All of the data needs to be reproduced with no alterations.

Stored data entries:
◆ ◆ ◆ ◆
(** After [apply], whatever came of the snapshot it may have taken: everything committed is
    in the store. *)
Lemma replica_apply_ok L n r old_ids :
  log_fits L → walks old_ids → RInv L n r → node_ok L n (rp_applied r) (rp_node r) →
  (rp_background r = true → snapshot_index r ≤ rp_applied r) →
  let n' := N.max n (n_commit_index (rp_node r)) in
  let '(res, r') := replica_apply old_ids r in
  RInv L n' r' ∧ node_ok L n' (rp_applied r') (rp_node r') ∧ rp_applied r' = caught_up r ∧
  n_commit_index (rp_node r') = n_commit_index (rp_node r) ∧ (rp_background r' = rp_background r ∧ rp_restoring r' = rp_restoring r) ∧
  (rp_background r = true → res = Ok tt ∧
    (rp_applied r < rp_applied r' → is_synced (rp_store r') = true ∧ read_applied (rp_applied_file r') = rp_applied r')).
Proof.
  intros [HL Hsz] Hold [b HI] HN Hbg. cbn zeta. unfold replica_apply. unfold mbind at 1, M_bind at 1, mget.
  assert (((rp_applied r <? snapshot_index r) && rp_background r) = false) as ->.
  { destruct (rp_background r); [|by rewrite andb_false_r]. rewrite (proj2 (N.ltb_ge _ _)); [done|by apply Hbg]. }
  assert (∃ r1, mwhen (rp_applied r <? snapshot_index r) replica_restore r = (Ok tt, r1) ∧ RInv L n r1 ∧
    rp_applied r1 = N.max (rp_applied r) (snapshot_index r) ∧ node_ok L n (rp_applied r1) (rp_node r1) ∧
    rp_node r1 = rp_node r ∧ (rp_background r1 = rp_background r ∧ rp_restoring r1 = rp_restoring r) ∧
    (rp_background r = true → r1 = r))
    as (r1 & E1 & [b1 HI1] & Ha1 & HN1 & Hnd & [Hb1 Hr1] & Hid).
  { destruct (N.ltb_spec (rp_applied r) (snapshot_index r)) as [Hlt|Hge]; cbn [mwhen].
    - destruct (restore_inv b L n r HL HI HN Hlt) as (r0 & r1 & _ & E & -> & HR & _ & HI1 & Ha & HN1).
      destruct HR as (R1 & _ & _ & R4 & _ & _ & R7 & _). eexists. split_and!; [done..|cbn; lia|done|done|done|done|]. intros Hb. specialize (Hbg Hb). lia.
    - exists r. split_and!; [done|by exists b|lia|done..]. }
  unfold mbind at 1, M_bind at 1. rewrite E1.
  assert (snapshot_index r1 ≤ rp_applied r1) as Hs1 by (unfold snapshot_index in *; rewrite Hnd; lia).
  destruct (apply_committed_ok b1 L n r1 HL HI1 HN1 Hs1) as (r2 & r3 & _ & E3 & HI2 & HI3 & Er3 & Ha3 & HN3 & (Est & Eci) & HF & _).
  unfold mbind, M_bind. rewrite E3. rewrite Hnd in *.
  assert (rp_applied r3 = caught_up r) as Ea by (unfold caught_up; lia).
  assert (rp_background r3 = rp_background r ∧ rp_restoring r3 = rp_restoring r) as [Eb Er]
    by (destruct HF as (_ & F & _ & _ & F5); split; congruence).
  destruct (rp_background r) eqn:Ebg; cbn [negb mwhen].
  - split_and!; [done..| |done|done|].
    + by rewrite Eci.
    + intros _. split; [done|]. intros Hlt. rewrite (Hid eq_refl) in *.
      rewrite (proj2 (N.ltb_lt _ _)) in Er3 by lia.
      destruct (claimed_ok L _ r2 HL (ex_intro _ _ HI2)) as (_ & Hsy & Hf & _). rewrite Er3. by rewrite Hsy, Hf.
  - pose proof HI3 as [b3 [(m & HS3 & HM3) H2 H3 H4]].
    assert (map_ok m) as Hok by (eapply Mixed_ok; [apply HL|done]).
    assert (is_u64 (map_bytes m)) as Hu by (unfold is_u64 in *; pose proof (Mixed_bytes _ _ _ _ HM3); lia).
    pose proof (snapshot_inline_ok L _ m _ r3 old_ids Hold Hok Hu (ex_intro _ b3 HS3) HM3 H3) as K.
    destruct (snapshot_inline old_ids r3) as [res r4]. split_and!.
    + eapply Kept_RInv; [by exists b3|done..].
    + rewrite (kp_applied _ _ _ _ _ K). by apply (kp_node _ _ _ _ _ K).
    + by rewrite (kp_applied _ _ _ _ _ K).
    + rewrite (kp_commit _ _ _ _ _ K). by rewrite Eci.
    + by rewrite (kp_background _ _ _ _ _ K).
    + by rewrite (kp_restoring _ _ _ _ _ K).
    + done.
Qed.
End replica.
◆ ◆ ◆ ◆
Response to this exercise
(** After [apply], whatever came of the snapshot it may have taken: everything committed is
    in the store. *)
Lemma replica_apply_ok L n r old_ids :
  log_fits L → walks old_ids → RInv L n r → node_ok L n (rp_applied r) (rp_node r) →
  (rp_background r = true → snapshot_index r ≤ rp_applied r) →
  let n' := N.max n (n_commit_index (rp_node r)) in
  let '(res, r') := replica_apply old_ids r in
  RInv L n' r' ∧ node_ok L n' (rp_applied r') (rp_node r') ∧ rp_applied r' = caught_up r ∧
  n_commit_index (rp_node r') = n_commit_index (rp_node r) ∧ (rp_background r' = rp_background r ∧ rp_restoring r' = rp_restoring r) ∧
  (rp_background r = true → res = Ok tt ∧
    (rp_applied r < rp_applied r' → is_synced (rp_store r') = true ∧ read_applied (rp_applied_file r') = rp_applied r')).
Proof.
  intros [HL Hsz] Hold [b HI] HN Hbg. cbn zeta. unfold replica_apply. unfold mbind at 1, M_bind at 1, mget.
  assert (((rp_applied r <? snapshot_index r) && rp_background r) = false) as ->.
  { destruct (rp_background r); [|by rewrite andb_false_r]. rewrite (proj2 (N.ltb_ge _ _)); [done|by apply Hbg]. }
  assert (∃ r1, mwhen (rp_applied r <? snapshot_index r) replica_restore r = (Ok tt, r1) ∧ RInv L n r1 ∧
    rp_applied r1 = N.max (rp_applied r) (snapshot_index r) ∧ node_ok L n (rp_applied r1) (rp_node r1) ∧
    rp_node r1 = rp_node r ∧ (rp_background r1 = rp_background r ∧ rp_restoring r1 = rp_restoring r) ∧
    (rp_background r = true → r1 = r))
    as (r1 & E1 & [b1 HI1] & Ha1 & HN1 & Hnd & [Hb1 Hr1] & Hid).
  { destruct (N.ltb_spec (rp_applied r) (snapshot_index r)) as [Hlt|Hge]; cbn [mwhen].
    - destruct (restore_inv b L n r HL HI HN Hlt) as (r0 & r1 & _ & E & -> & HR & _ & HI1 & Ha & HN1).
      destruct HR as (R1 & _ & _ & R4 & _ & _ & R7 & _). eexists. split_and!; [done..|cbn; lia|done|done|done|done|]. intros Hb. specialize (Hbg Hb). lia.
    - exists r. split_and!; [done|by exists b|lia|done..]. }
  unfold mbind at 1, M_bind at 1. rewrite E1.
  assert (snapshot_index r1 ≤ rp_applied r1) as Hs1 by (unfold snapshot_index in *; rewrite Hnd; lia).
  destruct (apply_committed_ok b1 L n r1 HL HI1 HN1 Hs1) as (r2 & r3 & _ & E3 & HI2 & HI3 & Er3 & Ha3 & HN3 & (Est & Eci) & HF & _).
  unfold mbind, M_bind. rewrite E3. rewrite Hnd in *.
  assert (rp_applied r3 = caught_up r) as Ea by (unfold caught_up; lia).
  assert (rp_background r3 = rp_background r ∧ rp_restoring r3 = rp_restoring r) as [Eb Er]
    by (destruct HF as (_ & F & _ & _ & F5); split; congruence).
  destruct (rp_background r) eqn:Ebg; cbn [negb mwhen].
  - split_and!; [done..| |done|done|].
    + by rewrite Eci.
    + intros _. split; [done|]. intros Hlt. rewrite (Hid eq_refl) in *.
      rewrite (proj2 (N.ltb_lt _ _)) in Er3 by lia.
      destruct (claimed_ok L _ r2 HL (ex_intro _ _ HI2)) as (_ & Hsy & Hf & _). rewrite Er3. by rewrite Hsy, Hf.
  - pose proof HI3 as [b3 [(m & HS3 & HM3) H2 H3 H4]].
    assert (map_ok m) as Hok by (eapply Mixed_ok; [apply HL|done]).
    assert (is_u64 (map_bytes m)) as Hu by (unfold is_u64 in *; pose proof (Mixed_bytes _ _ _ _ HM3); lia).
    pose proof (snapshot_inline_ok L _ m _ r3 old_ids Hold Hok Hu (ex_intro _ b3 HS3) HM3 H3) as K.
    destruct (snapshot_inline old_ids r3) as [res r4]. split_and!.
    + eapply Kept_RInv; [by exists b3|done..].
    + rewrite (kp_applied _ _ _ _ _ K). by apply (kp_node _ _ _ _ _ K).
    + by rewrite (kp_applied _ _ _ _ _ K).
    + rewrite (kp_commit _ _ _ _ _ K). by rewrite Eci.
    + by rewrite (kp_background _ _ _ _ _ K).
    + by rewrite (kp_restoring _ _ _ _ _ K).
    + done.
Qed.
End replica.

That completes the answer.